I recently had the privilege of working alongside the Art in Healthcare team across 6 weeks as part of my work placement opportunity offered by Edinburgh University.
As a Fine Art student studying both art practice and history, I am particularly interested in the burgeoning body of research affirming the relationship between Art and health and wellbeing. The benefits of both creating and experiencing art have proven to help reduce sickness, anxiety and stress but also harbour spaces for community. Research on how art can prove vital to the healthcare experience has seen art initiatives become standard practice in the construction and planning of new and refurbished hospitals. This research will only grow as the blossoming field becomes further recognised and fossilised into healthcare routine practice. So, I leapt at the opportunity to work with an organisation specialising in both running art workshops and providing a rich collection of art to healthcare organisations across Scotland.
Through this work placement, I acquired a wealth of knowledge on how Art in Healthcare’s workshops not only provided a rich, considered art programme but extended beyond the workshop – igniting people’s passion for art and providing a safe space for shared reflection and connection. I joined in on making clay sculptures, managed to draw in the style of Eduardo Paolozzi and was encourage to create without boundaries when experimenting with continuous line drawings.
The diversity of Art in Healthcare’s collection was utilised across the workshops offered. For example, in the ‘Coorie In’ workshop with artist, Katie Temple we took inspiration from David Mitchie’s Poppy Head’s which provided copious creative prompts and ideas. From Mitchie’s use of a restrained, more simplistic palette- to the consideration of how shading can be sometimes better than hard lines when constructing an image. I found myself taking ideas from the workshops outside and into my own art practice, specifically my newfound appreciation of clay.

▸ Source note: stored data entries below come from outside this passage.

Lemma resolve_target_spec path defaults name raw t :
  resolve_target env path defaults name raw = Ok t → target_of path defaults name raw t.
Proof.
  unfold resolve_target. destruct (bool_decide _); [done|].
  destruct (raw !! "engine") as [ev|]; simpl; [|done].
  destruct (expand_environment _ _ _ _) as [expanded|]; simpl; [|done].
  unfold validate_engine. destruct (is_one_of _ _) eqn:Ee; simpl; [|done].
  destruct (validate_properties _ _ _ _ _) as [values|] eqn:Ev; simpl; [|done].
  intros [= <-]. split; [done|]. split; [done|]. intros k. simpl.
  pose proof (validate_properties_spec _ _ _ _ _ Ev k) as Hk. rewrite lookup_extend.
  destruct (raw !! k) as [pv|].
  - destruct Hk as [Ha (v & Hv & ->)]. split; [done|]. by exists v.
  - by rewrite Hk.
Qed.

Lemma resolve_targets_spec path defaults entries : ∀ acc m,
  resolve_targets env path defaults entries acc = Ok m → NoDup entries.*1 →
  (∀ name raw, (name, raw) ∈ entries →
     ∃ t, m !! name = Some t ∧ target_of path defaults name raw t) ∧
  ∀ name, name ∉ entries.*1 → m !! name = acc !! name.
Proof.
  induction entries as [|[name raw] entries IH]; intros acc m; simpl.
  { intros [= ->] _. split; [by intros ? ? ?%elem_of_nil|done]. }
  destruct (resolve_target env path defaults name raw) as [t|] eqn:Et; simpl; [|done].
  intros Hm [Hnew Hnd]%NoDup_cons. destruct (IH _ _ Hm Hnd) as [Hin Hout]. split.
  - intros n r [[= -> ->]|Hn]%elem_of_cons; [|by apply Hin]. exists t.
    rewrite Hout, lookup_insert_eq by done. split; [done|]. by apply resolve_target_spec.
  - intros n Hn. rewrite Hout by set_solver. rewrite lookup_insert_ne; [done|]. set_solver.
Qed.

In addition to joining workshops, I spent time with Margaret McCormick, Art in Healthcare’s curator who generously shared the many considerations one has to make when placing art into healthcare settings. To the complexities of placing works during COVID-19 to communicating with healthcare professionals across Scotland got a fuller scope of what goes into curating for such complex environments. I got to see the collection in person – looking at works from Barbara Rae to Victoria Crowe.

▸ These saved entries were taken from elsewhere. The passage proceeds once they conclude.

(* ===== verification/ServiceSpec.v ===== *)
(** * What an operation of a principal may do

    [step] lists the changes an operation on behalf of a principal can make to
    the service's state, with the right that each of them needs: its own
    session, its own query, a target it may use, room in its quota.  Every
    operation of Service.v is a sequence of such steps ([run_op_steps]), so an
    invariant of the gateway is proved once per step and not once per
    operation. *)
From S2P Require Import Prelude Text Arrow DriverApi Auth Config Core CoreFacts Cluster.
From S2P Require Import Metadata ServiceData Results Service.
Import Core.Sessions Core.Queries.

Section ServiceSpec.
Context `{ipc : ArrowIpc}.
Implicit Types s : ServiceState.

(** The public operations. *)
Inductive ServiceOp :=
| OCreateSession (target : string) (overrides : gmap string string)
| OSession (id : string)
| OUpdateSession (id : string) (version_ : Z) (overrides : gmap string string)
| OSwitchTarget (id : string) (version_ : Z) (target : string)
| OMutateSession (id : string) (version_ : Z) (target : option string)
    (overrides : gmap string (option string))
| OCloseSession (id : string)
| OSessionMetadata (id : string) (catalog schema pattern : option string)
| OTargetMetadata (target : string) (catalog schema pattern : option string)
| OSubmitSession (id sql : string)
| OSubmitStateless (target : string) (overrides : gmap string string) (sql : string)
| OQuery (id : string)
| OCancel (id : string)
| OResultPage (id : string) (offset limit : Z)
| OBatchCount (id : string)
| OReader (id : string)
| OPartition (id : string) (partition partitions : Z)
| OSchema (id : string)
| OEvents (id : string) (after : Z)
| OCreatePrepared (id sql : string)
| OCreateStatelessPrepared (target sql : string)
| OBind (handle : string) (parameters : list RecordBatch)
| OPrepared (handle : string)
| OExecutePrepared (handle : string)
| OExecutePreparedUpdate (handle : string)
| OSessionUpdate (id sql : string)
| OIngest (id : string) (request : IngestRequest) (batches : list RecordBatch)
| OClosePrepared (handle : string)
| OCleanup
| OShutdown.

(** The state an operation leaves. *)
Definition run_op (o : ServiceOp) (p : AuthenticatedPrincipal) (am : Ambient)
    (s : ServiceState) : ServiceState :=
  let now := am_now am in
  match o with
  | OCreateSession t ov => (create_session p t ov am s).2
  | OSession id => (session p id now s).2
  | OUpdateSession id v ov => (update_session p id v ov now s).2
  | OSwitchTarget id v t => (service_switch_target p id v t now s).2
  | OMutateSession id v t ov => (mutate_session p id v t ov now s).2
  | OCloseSession id => (close_session p id now s).2
  | OSessionMetadata id c sc pt => (session_metadata_request p id c sc pt now s).2
  | OTargetMetadata t c sc pt => (target_metadata_request p t c sc pt s).2
  | OSubmitSession id sql => (submit_session_query p id sql am s).2
  | OSubmitStateless t ov sql => (submit_stateless_query p t ov sql am s).2
  | OQuery id => (query p id now s).2
  | OCancel id => (cancel p id now s).2
  | OResultPage id off lim => (result_page p id off lim now s).2
  | OBatchCount id => (result_batch_count p id now s).2
  | OReader id => (result_reader p id now s).2
  | OPartition id i n => (result_partition_reader p id i n now s).2
  | OSchema id => (query_schema p id now s).2
  | OEvents id after => (event_history p id after now s).2
  | OCreatePrepared id sql => (create_prepared_statement p id sql am s).2
  | OCreateStatelessPrepared t sql => (create_stateless_prepared_statement p t sql am s).2
  | OBind h ps => (bind_prepared_statement p h ps now s).2
  | OPrepared h => (prepared_statement p h now s).2
  | OExecutePrepared h => (execute_prepared_statement p h am s).2
  | OExecutePreparedUpdate h => (service_execute_prepared_update p h am s).2
  | OSessionUpdate id sql => (execute_session_update p id sql am s).2
  | OIngest id r bs => (service_ingest p id r bs am s).2
  | OClosePrepared h => (close_prepared_statement p h now s).2
  | OCleanup => (cleanup_expired now s).2
  | OShutdown => (begin_shutdown s).2
  end.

My favourite work in the collection must be Emily Learmont’s, Grandmother and the Farmer’s Daughter (2000) which I saw on show at Art in Healthcare’s Stories of the Collection exhibition. This work was originally commissioned for Art in Healthcare’s Children’s Project wherein Learmont worked alongside a group of children in a hospital to assess what type of work they would like to see. In response, they requested more yellow in the hospital and consequently, this work is bursting with a spectrum of golden, vibrant shades of yellow that seem to seep through the gaggle of farm animals that scamper across the frame. In the corner of the piece, we can see a grandmother who tenderly passes her granddaughter her knitting, which tenderly orchestrates a narrative of serene tranquillity. Perhaps this is my favourite work because we get such a sense of character from all the animals. For example, the little brown dog, whose tongue hangs loosely out its mouth seems to alert the chicken who leaps and bounces across the frame. The dignified group of geese walk pridefully as they hold their heads high. Alas, they are unafraid of the slick group of kittens who slip in front of the rather confused-looking pigs. It’s easy for one to feel absorbed in the scene as our eyes traverse this dynamic composition. Above all, this work is exemplary of Learmont’s admiration of colour and should be seen as a celebration of the joy of yellow.
Above image: Emily Learmont’s “Grandmother and the Farmer’s Daughter”, Oil on Board, 2000
Following my time with Art in Healthcare, and thanks to the support of all the staff who so generously took their time to explain their work to me; my research has been enriched with a unique comprehension on how contemporary approaches to unite art with health and wellbeing.